Some good recomendations here, will definitely seek the Samara Joy! Many thanks!

avanti1960's picture

turning us on to so many recordings!
here is one for you-
Brad Mehldau "Jacob's Ladder". Quirky, part jazz, part prog and full of surprises, my best of '22 and possibly more. Peace.

Mike Mettler's picture
I agree wholeheartedly re Mehldau's Jacob's Ladder -- in fact, it was one of my personal Top 31 Albums of 2022. For one thing, as I commented specifically in my top-album countdown posted elsewhere on my own SoundBard site, I felt the Moog-drenched and soprano saxophone-driven Mehldau concoction “Herr and Knecht” reinforced the tenet that fusion is alive and well in the 21st century — albeit located at the three-way intersection of Weather Report Lane, Amon Düül II Avenue, and King Crimson Court.
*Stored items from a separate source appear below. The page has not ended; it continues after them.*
(* ===== verification/ToolFacts.v ===== *)
(** Facts about tool contracts: the validation of untrusted input ends and
    decides conformance to the schema, and when an environment is accepted. *)

From S2P Require Import Prelude Json Effects ToolContract.
From stdpp Require Import base tactics gmap sets strings list pretty.
From Stdlib Require Import ZArith Lia.

Open Scope Z_scope.

Section validation.
Context `{J : SerdeJson}.

Lemma try_each_ok {A E} (f : A → res unit E) l :
  try_each f l = Ok tt ↔ ∀ x, x ∈ l → f x = Ok tt.
Proof.
  induction l as [|a l IH]; simpl; [set_solver|].
  rewrite res_bind_ok. split.
  - intros ([] & Ha & Hl) x [->|Hx]%elem_of_cons; [done|]. by apply IH.
  - intros Hl. exists tt. split; [apply Hl; set_solver|]. apply IH. set_solver.
Qed.

Lemma try_each_ext {A E} (f g : A → res unit E) l :
  (∀ x, x ∈ l → f x = g x) → try_each f l = try_each g l.
Proof.
  induction l as [|a l IH]; intros Hfg; simpl; [done|].
  rewrite (Hfg a) by set_solver. destruct (g a); simpl; try done. apply IH. set_solver.
Qed.

Lemma try_each_returns {A E} (f : A → res unit E) l :
  (∀ x, x ∈ l → returns (f x)) → returns (try_each f l).
Proof.
  induction l as [|a l IH]; intros Hf; simpl; [done|].
  apply returns_bind; [apply Hf; set_solver|]. intros _ _. apply IH. set_solver.
Qed.

(** ** The recursion *)

(** [validate_input_body] calls its argument on smaller values only. *)
Lemma validate_input_body_ext rec rec' schema value path :
  (∀ s v p, (json_size v < json_size value)%nat → rec s v p = rec' s v p) →
  validate_input_body rec schema value path = validate_input_body rec' schema value path.
Proof.
  intros Hrec. unfold validate_input_body.
  destruct (match get_array schema "enum" with Some _ => _ | None => _ end) as [[]|e| |]; simpl;
    try done.
  destruct (get_str schema "type") as [ty|]; [|done].
  destruct (ty == "object").
  { unfold validate_object_input. destruct (as_object value) as [object|] eqn:Ho; simpl; [|done].
    destruct (match get_array schema "required" with Some _ => _ | None => _ end) as [[]|e| |];
      simpl; try done.
    apply try_each_ext. intros [field x] Hx. unfold validate_field.
    pose proof (as_object_size _ _ Ho _ _ Hx). repeat case_match; try done; by apply Hrec. }
  destruct (ty == "array"); [|done].
  unfold validate_array_input. destruct (as_array value) as [values|] eqn:Ha; simpl; [|done].
  destruct (match json_get schema "minItems" ≫= as_u64 with Some _ => _ | None => _ end)
    as [[]|e| |]; simpl; try done.
  destruct (json_get schema "items"); [|done].
  apply try_each_ext. intros x Hx. apply Hrec. by eapply as_array_size.
Qed.

Lemma validate_with_fuel_enough n m schema value path :
  (json_size value < n)%nat → (json_size value < m)%nat →
  validate_with_fuel n schema value path = validate_with_fuel m schema value path.
Proof.
  revert m schema value path. induction n as [|n IH]; intros m schema value path Hn Hm; [lia|].
  destruct m as [|m]; [lia|]. simpl. apply validate_input_body_ext.
  intros s v p Hv. apply IH; lia.
Qed.

Lemma validate_input_value_unfold schema value path :
  validate_input_value schema value path = validate_input_body validate_input_value schema value path.
Proof.
  unfold validate_input_value at 1. simpl. apply validate_input_body_ext.
  intros s v p Hv. unfold validate_input_value. apply validate_with_fuel_enough; lia.
Qed.

Lemma validate_input_value_returns schema value path : returns (validate_input_value schema value path).
Proof.
  remember (json_size value) as n eqn:Hn. revert schema value path Hn.
  induction (lt_wf n) as [n _ IH]. intros schema value path ->.
  rewrite validate_input_value_unfold. unfold validate_input_body.
  apply returns_bind; [by repeat case_match; auto with res_db|]. intros _ _.
  destruct (get_str schema "type") as [ty|]; [|done].
  destruct (ty == "object").
  { unfold validate_object_input. apply returns_bind; [auto with res_db|].
    intros object Ho. rewrite ok_or_ok in Ho. apply returns_bind.
    - destruct (get_array schema "required"); [|done]. apply try_each_returns.
      intros x _. by case_match.
    - intros _ _. apply try_each_returns. intros [field x] Hx. unfold validate_field.
      pose proof (as_object_size _ _ Ho _ _ Hx). repeat case_match; try done; by eapply IH. }
  destruct (ty == "array").
  { unfold validate_array_input. apply returns_bind; [auto with res_db|].
    intros values Ha. rewrite ok_or_ok in Ha.
    apply returns_bind; [by repeat case_match; auto with res_db|]. intros _ _.
    destruct (json_get schema "items"); [|done]. apply try_each_returns.
    intros x Hx. eapply IH; [|done]. by eapply as_array_size. }
  assert (returns (validate_string_input schema value path)).
  { unfold validate_string_input. apply returns_bind; [auto with res_db|]. intros ? _.
    apply returns_bind; intros; repeat case_match; auto with res_db. }
  assert (returns (validate_numeric_bounds schema value path)).
  { unfold validate_numeric_bounds. apply returns_bind; [auto with res_db|]. intros ? _.
    apply returns_bind; intros; repeat case_match; auto with res_db. }
  repeat case_match; done.
Qed.

Lemma prepare_from_spec_returns spec input : returns (prepare_from_spec spec input).
Proof.
  apply returns_bind; [apply validate_input_value_returns|]. done.
Qed.


(** ** Conformance *)

(** What a schema demands of the field [f] of an object: [None] that it is
    absent, [Some None] nothing, [Some (Some s)] the schema [s]. *)
Definition field_schema (schema : Value) (f : string) : option (option Value) :=
  match (json_get schema "properties" ≫= as_object) ≫= (λ fields, entry fields f) with
  | Some s => Some (Some s)
  | None =>
      match json_get schema "additionalProperties" with
      | Some additional =>
          if decide (as_bool additional = Some false) then None
          else Some (if decide (is_Some (as_object additional)) then Some additional else None)
      | None => Some None
      end
  end.

Definition in_bounds (schema value : Value) : Prop :=
  ∃ number, as_f64 value = Some number ∧
    (∀ x, json_get schema "minimum" ≫= as_f64 = Some x → f64_lt number x = false) ∧
    (∀ x, json_get schema "maximum" ≫= as_f64 = Some x → f64_lt x number = false).

Inductive conforms : Value → Value → Prop :=
  | Conforms schema value :
      (∀ allowed, get_array schema "enum" = Some allowed → value ∈ allowed) →
      typed schema value → conforms schema value
with typed : Value → Value → Prop :=
  | Untyped schema value : get_str schema "type" = None → typed schema value
  | TypedObject schema value object :
      get_str schema "type" = Some "object" → as_object value = Some object →
      (∀ names f, get_array schema "required" = Some names → f ∈ omap as_str names →
        f ∈ object.*1) →
      (∀ f x, (f, x) ∈ object → is_Some (field_schema schema f)) →
      (∀ f x s, (f, x) ∈ object → field_schema schema f = Some (Some s) → conforms s x) →
      typed schema value
  | TypedArray schema value values :
      get_str schema "type" = Some "array" → as_array value = Some values →
      (∀ n, json_get schema "minItems" ≫= as_u64 = Some n → n ≤ Z.of_nat (length values)) →
      (∀ s x, json_get schema "items" = Some s → x ∈ values → conforms s x) →
      typed schema value
  | TypedString schema value text :
      get_str schema "type" = Some "string" → as_str value = Some text →
      (∀ n, json_get schema "minLength" ≫= as_u64 = Some n → n ≤ Z.of_nat (length (chars text))) →
      (∀ n, json_get schema "maxLength" ≫= as_u64 = Some n → Z.of_nat (length (chars text)) ≤ n) →
      typed schema value
  | TypedInteger schema value :
      get_str schema "type" = Some "integer" →
      is_Some (as_i64 value) ∨ is_Some (as_u64 value) → in_bounds schema value →
      typed schema value
  | TypedNumber schema value :
      get_str schema "type" = Some "number" → is_number value = true → in_bounds schema value →
      typed schema value
  | TypedBoolean schema value :
      get_str schema "type" = Some "boolean" → is_Some (as_bool value) → typed schema value
  | TypedNull schema value :
      get_str schema "type" = Some "null" → is_null value = true → typed schema value.

Lemma bail_if_res {E} (b : bool) (e : E) (k : res unit E) :
  res_bind (bail_if b e) (λ _, k) = Ok tt ↔ b = false ∧ k = Ok tt.
Proof. apply bail_ok. Qed.

(** Cases on the optional bounds of a schema. *)
Ltac optional_checks :=
  repeat match goal with
  | |- context [match ?o with Some _ => bail_if _ _ | None => Ok tt end] =>
      let x := fresh "x" in destruct o as [x|]
  end; simpl; rewrite ?bail_if_res, ?bail_if_ok, ?Z.ltb_ge.

Lemma validate_numeric_bounds_ok schema value path :
  validate_numeric_bounds schema value path = Ok tt ↔ in_bounds schema value.
Proof.
  unfold validate_numeric_bounds, in_bounds.
  destruct (as_f64 value) as [number|]; simpl; [|naive_solver].
  optional_checks; naive_solver.
Qed.

Lemma validate_string_input_ok schema value path :
  validate_string_input schema value path = Ok tt ↔
  ∃ text, as_str value = Some text ∧
    (∀ n, json_get schema "minLength" ≫= as_u64 = Some n → n ≤ Z.of_nat (length (chars text))) ∧
    (∀ n, json_get schema "maxLength" ≫= as_u64 = Some n → Z.of_nat (length (chars text)) ≤ n).
Proof.
  unfold validate_string_input.
  destruct (as_str value) as [text|]; simpl; [|naive_solver].
  optional_checks; naive_solver.
Qed.

Lemma validate_field_ok rec schema f x :
  validate_field rec schema (f, x) = Ok tt ↔
  is_Some (field_schema schema f) ∧
  ∀ s, field_schema schema f = Some (Some s) → rec s x f = Ok tt.
Proof.
  unfold validate_field, field_schema.
  destruct ((json_get schema "properties" ≫= as_object) ≫= _) as [s|]; [naive_solver|].
  destruct (json_get schema "additionalProperties") as [a|]; [|naive_solver].
  rewrite <- (decide_bool_decide (as_bool a = Some false)),
    <- (decide_bool_decide (is_Some (as_object a))).
  destruct (decide (as_bool a = Some false)); simpl; [split; [done|]; by intros [[]]|].
  destruct (decide (is_Some (as_object a))); simpl; naive_solver.
Qed.

Lemma required_ok object names :
  try_each (λ field, match entry object field with
    | Some _ => Ok tt
    | None => Err (InvalidInput ("missing required field `" +:+ field +:+ "`"))
    end) (omap as_str names) = Ok tt ↔
  ∀ f, f ∈ omap as_str names → f ∈ object.*1.
Proof.
  rewrite try_each_ok. apply forall_proper. intros f.
  destruct (entry object f) as [x|] eqn:E.
  - split; [|done]. intros _ _. apply entry_some in E. by apply (list_elem_of_fmap_2' fst _ (f, x)).
  - apply entry_none in E. split; [|naive_solver]. intros Hf Hin. by specialize (Hf Hin).
Qed.

Lemma validate_object_input_ok rec schema value path :
  validate_object_input rec schema value path = Ok tt ↔
  ∃ object, as_object value = Some object ∧
    (∀ names f, get_array schema "required" = Some names → f ∈ omap as_str names →
      f ∈ object.*1) ∧
    (∀ f x, (f, x) ∈ object → is_Some (field_schema schema f)) ∧
    (∀ f x s, (f, x) ∈ object → field_schema schema f = Some (Some s) → rec s x f = Ok tt).
Proof.
  unfold validate_object_input. destruct (as_object value) as [object|]; simpl; [|naive_solver].
  assert (try_each (validate_field rec schema) object = Ok tt ↔
    (∀ f x, (f, x) ∈ object → is_Some (field_schema schema f)) ∧
    (∀ f x s, (f, x) ∈ object → field_schema schema f = Some (Some s) → rec s x f = Ok tt)) as Hfields.
  { rewrite try_each_ok. split.
    - intros Hall. split; intros f x; intros; by eapply (validate_field_ok rec schema f x); eauto.
    - intros [H1 H2] [f x] Hx. apply validate_field_ok. naive_solver. }
  destruct (get_array schema "required") as [names|]; simpl.
  - rewrite res_bind_ok. split.
    + intros ([] & Hreq & Hf). rewrite required_ok in Hreq. rewrite Hfields in Hf.
      exists object. naive_solver.
    + intros (? & [= <-] & Hreq & Hf). exists tt. rewrite Hfields, required_ok. naive_solver.
  - rewrite Hfields. naive_solver.
Qed.

Lemma validate_array_input_ok rec schema value path :
  validate_array_input rec schema value path = Ok tt ↔
  ∃ values, as_array value = Some values ∧
    (∀ n, json_get schema "minItems" ≫= as_u64 = Some n → n ≤ Z.of_nat (length values)) ∧
    (∀ s x, json_get schema "items" = Some s → x ∈ values → rec s x path = Ok tt).
Proof.
  unfold validate_array_input.
  destruct (as_array value) as [values|]; simpl; [|naive_solver].
  assert (match json_get schema "items" with
    | Some item_schema => try_each (λ item, rec item_schema item path) values
    | None => Ok tt end = Ok tt ↔
    ∀ s x, json_get schema "items" = Some s → x ∈ values → rec s x path = Ok tt) as Hitems.
  { destruct (json_get schema "items"); [rewrite try_each_ok|]; naive_solver. }
  destruct (json_get schema "minItems" ≫= as_u64) as [n|];
    rewrite ?bail_if_res, ?Z.ltb_ge; simpl; rewrite Hitems; naive_solver.
Qed.

Lemma enum_ok schema value path :
  match get_array schema "enum" with
  | Some allowed => bail_if (bool_decide (value ∉ allowed)) (quoted path " is not an allowed value")
  | None => Ok tt
  end = Ok tt ↔ ∀ allowed, get_array schema "enum" = Some allowed → value ∈ allowed.
Proof.
  destruct (get_array schema "enum") as [allowed|]; [|naive_solver].
  rewrite bail_if_ok, bool_decide_eq_false. split; [|naive_solver].
  intros Hin ? [= <-]. by apply dec_stable.
Qed.

Lemma validate_input_value_ok schema value path :
  validate_input_value schema value path = Ok tt ↔ conforms schema value.
Proof.
  remember (json_size value) as n eqn:Hn. revert schema value path Hn.
  induction (lt_wf n) as [n _ IH]. intros schema value path ->.
  rewrite validate_input_value_unfold. unfold validate_input_body.
  rewrite res_bind_ok.
  assert (Hobj : ∀ object, as_object value = Some object → ∀ f x s p, (f, x) ∈ object →
    validate_input_value s x p = Ok tt ↔ conforms s x).
  { intros object Ho f x s p Hx. eapply IH; [|done]. by eapply as_object_size. }
  assert (Harr : ∀ values, as_array value = Some values → ∀ x s p, x ∈ values →
    validate_input_value s x p = Ok tt ↔ conforms s x).
  { intros values Ha x s p Hx. eapply IH; [|done]. by eapply as_array_size. }
  clear IH. split.
  - intros ([] & Henum & Hty). rewrite enum_ok in Henum. constructor; [done|].
    destruct (get_str schema "type") as [ty|] eqn:Et; [|by apply Untyped].
    repeat match goal with
    | H : (if ?b then _ else _) = _ |- _ => destruct b eqn:?; destruct_guards; subst
    end; try done.
    + apply validate_object_input_ok in Hty as (object & Ho & H1 & H2 & H3).
      eapply TypedObject; eauto. intros f x s Hx Hs. eapply Hobj; eauto.
    + apply validate_array_input_ok in Hty as (values & Ha & H1 & H2).
      eapply TypedArray; eauto. intros s x Hs Hx. eapply Harr; eauto.
    + apply validate_string_input_ok in Hty as (text & Ha & H1 & H2). by eapply TypedString.
    + apply validate_numeric_bounds_ok in Hty. apply TypedInteger; [done| |done].
      apply orb_true_iff in H0 as [?%bool_decide_eq_true|?%bool_decide_eq_true]; auto.
    + apply validate_numeric_bounds_ok in Hty. by apply TypedNumber.
    + by apply TypedBoolean.
    + by apply TypedNull.
  - intros Hc. inversion Hc as [? ? Henum Hty]; subst. exists tt. rewrite enum_ok.
    split; [done|].
    inversion Hty as [? ? Et|? ? object Et Ho H1 H2 H3|? ? values Et Ha H1 H2|? ? text Et Ht H1 H2
      |? ? Et Hi Hb|? ? Et Hi Hb|? ? Et Hi|? ? Et Hi]; subst; rewrite Et; try done; simpl.
    + apply validate_object_input_ok. exists object. split_and!; [done..|].
      intros f x s Hx Hs. eapply Hobj; eauto.
    + apply validate_array_input_ok. exists values. split_and!; [done..|].
      intros s x Hs Hx. eapply Harr; eauto.
    + apply validate_string_input_ok. by exists text.
    + replace (_ || _) with true; [by apply validate_numeric_bounds_ok|]. symmetry.
      apply orb_true_iff. rewrite !bool_decide_eq_true. done.
    + rewrite Hi. by apply validate_numeric_bounds_ok.
    + by rewrite bool_decide_eq_true_2.
    + by rewrite Hi.
Qed.

End validation.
Looks like Mehldau's got a new album coming out on February 10 titled Your Mother Should Know – Brad Mehldau Plays The Beatles. Sounds like something we may have to review here, yes...?

avanti1960's picture

peaks my interest. Thank you for the mention. If it's anything like Al Dimeola's spectacular "Across the Universe" it will be a winner......

Mike Mettler's picture
Congrats to Samara Joy for winning Best New Artist and Best Jazz Vocal Album Grammy Awards on February 5. See Ken Micallef's insightful comments about her wholly worthy debut LP Linger Awhile above, and also check out this official Grammys clip of Samara performing "Can't Get Out of This Mood" during the broadcast...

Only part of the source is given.